Day 75 took us past the windmills at sunset.

My fascination with them continues, so I took photos.

watched the sunset and thought about the troubling elements of the day.
Shortly after we met, Spencer began calling me 'inside out girl.' I get it. I've heard it said in other ways. 'Emotionally open' is another. I've resolved it as an unfortunate side effect of whatever drives the art. After all, mostly what I make is about human beings examining themselves.
Now I see it in Orion. Sure, it draws. It is an attractive force.
'It's like a light,' they say. Childlike, idealistic and naive too, sometimes. Poppet-y and in its way, beautiful.

I see it in Orion. What I've learned though, is that this sort of vision(like everything else) has a price. It's a double-edged sword. I learn this late. Is it late? It feels late, like evening.
Such honesty can lead to defenselessness.
Orion will be nine very soon. Is it time for him to gather some darkness around him? Shall I begin the lessons? I've been here before. Always reluctant to introduce fear. To pull back the curtain.

Always I've headed toward the light. I've gone with my head down, learning in books, learning my craft, communicating through art and written words. Finally I looked around to find the road is very dangerous.
Human beings are not at all like Poppets. In this world, one must wear armor. A balance then, of darkness and light. Always looking for beauty. Must I look for it now from behind a veil, one hand on my weapon? Is this where we are? If I grow a thicker skin, shut myself off a bit, will I still see what I see?
or rather,
Will I dream?

4 comments:

Melissa P said...

The windmills will always be associated with you in my mind. I'm still hesitant about them but these pictures of their silhouettes against the light are evocative. You made me stop and ponder. Again.

Anonymous said...

For what it's worth, I struggled with similar questions with my oldest son. I ultimately realized that his path will be different from mine, that his experiences of darkness will be different and uniquely his own, and decided to allow him to follow his own journey but to be there when he needed me for the bumpy parts. And for the wonderful parts too.

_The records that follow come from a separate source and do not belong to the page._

(** The event has a destination that counts: present and not empty. *)
Definition destination (e : SessionEvent) : option string := Identity.truthy (dst_ip e).

(** The destinations of the events, each of them once. *)
Definition distinct_destinations (events : list SessionEvent) : list string :=
  remove_dups (omap destination events).

(** The session [s] once it was ended at the time [t]. *)
Definition ended (t : nat) (s : SessionDict) : SessionDict :=
  {| session_id := session_id s; created_at := created_at s; last_seen := last_seen s;
     context := context s; status := "ended"; cumulative_bytes := cumulative_bytes s;
     events_count := events_count s; alerts := alerts s; ended_at := Some t |}.

End SessionSpec.

(** ** Data for further examples *)

Module Samples.
Import Firewall.

(** The packet the store denies, marked malicious without a confidence. *)
Definition unrated_packet : dict := <["ai_pred" := VStr "malicious"]> udp_packet.

Definition password_user : Identity.UserAssertion :=
  {| Identity.user_id := Some "bob"%string;
     Identity.auth_method := Some "password"%string;
     Identity.mfa_ok := Some false;
     Identity.last_auth_time := Some "2025-10-28"%string;
     Identity.user_role := Some "user"%string |}.

Definition unmanaged_device : Identity.DeviceAssertion :=
  {| Identity.device_id := Some "byod"%string; Identity.os := None;
     Identity.patch_level := Some "2025-09-30"%string;
     Identity.antivirus := Some "up_to_date"%string;
     Identity.signed_by_mdm := None;
     Identity.device_presented_token := Some "secret"%string |}.

(** An environment in which no token is valid. *)
Definition invalid_hash (_ : string) : string := "9f86d081884c7d65"%string.

(** Requests with a high and with a middling score, from a user who is not
    an admin; and one with no score from an admin on the internal network. *)
Definition high_request : PolicyRules.RequestContext :=
  {| PolicyRules.trust_score := Some (VFloat 0.9%float); PolicyRules.score := None;
     PolicyRules.user_assertion := Some {[ "user_role"%string := VStr "user" ]};
     PolicyRules.geo := None; PolicyRules.time_zone_offset := None |}.

Definition middling_request : PolicyRules.RequestContext :=
  {| PolicyRules.trust_score := None; PolicyRules.score := Some (VFloat 0.5%float);
     PolicyRules.user_assertion := Some {[ "user_role"%string := VStr "user" ]};
     PolicyRules.geo := Some {[ "is_internal"%string := VBool true ]};
     PolicyRules.time_zone_offset := Some 2 |}.

Definition unscored_admin_request : PolicyRules.RequestContext :=
  {| PolicyRules.trust_score := None; PolicyRules.score := None;
     PolicyRules.user_assertion := Some {[ "user_role"%string := VStr "admin" ]};
     PolicyRules.geo := Some {[ "is_internal"%string := VBool true ]};
     PolicyRules.time_zone_offset := None |}.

He's 26 now, has a masters in theology, and has chosen to become a military chaplain. I feel that I chose well - his ability to expose himself allows him to help a lot of people who really need the help :)

cmw said...

I often thought about this when my daughter was a little kiddo.

If I prepare her for the world that should be, will the world that is defeat her?

Or do I crush her innocence, wonder and hope by telling her what's really out there?

I went with option 1 and worried.

I think ulffriend is right. Parents give the best foundation they can and the kids interact with the world in their way.

(and Moms worry.)

Michael Anthony said...

Beautiful pictures. Shows the beauty of the landscape, and the beauty of a good clean energy source.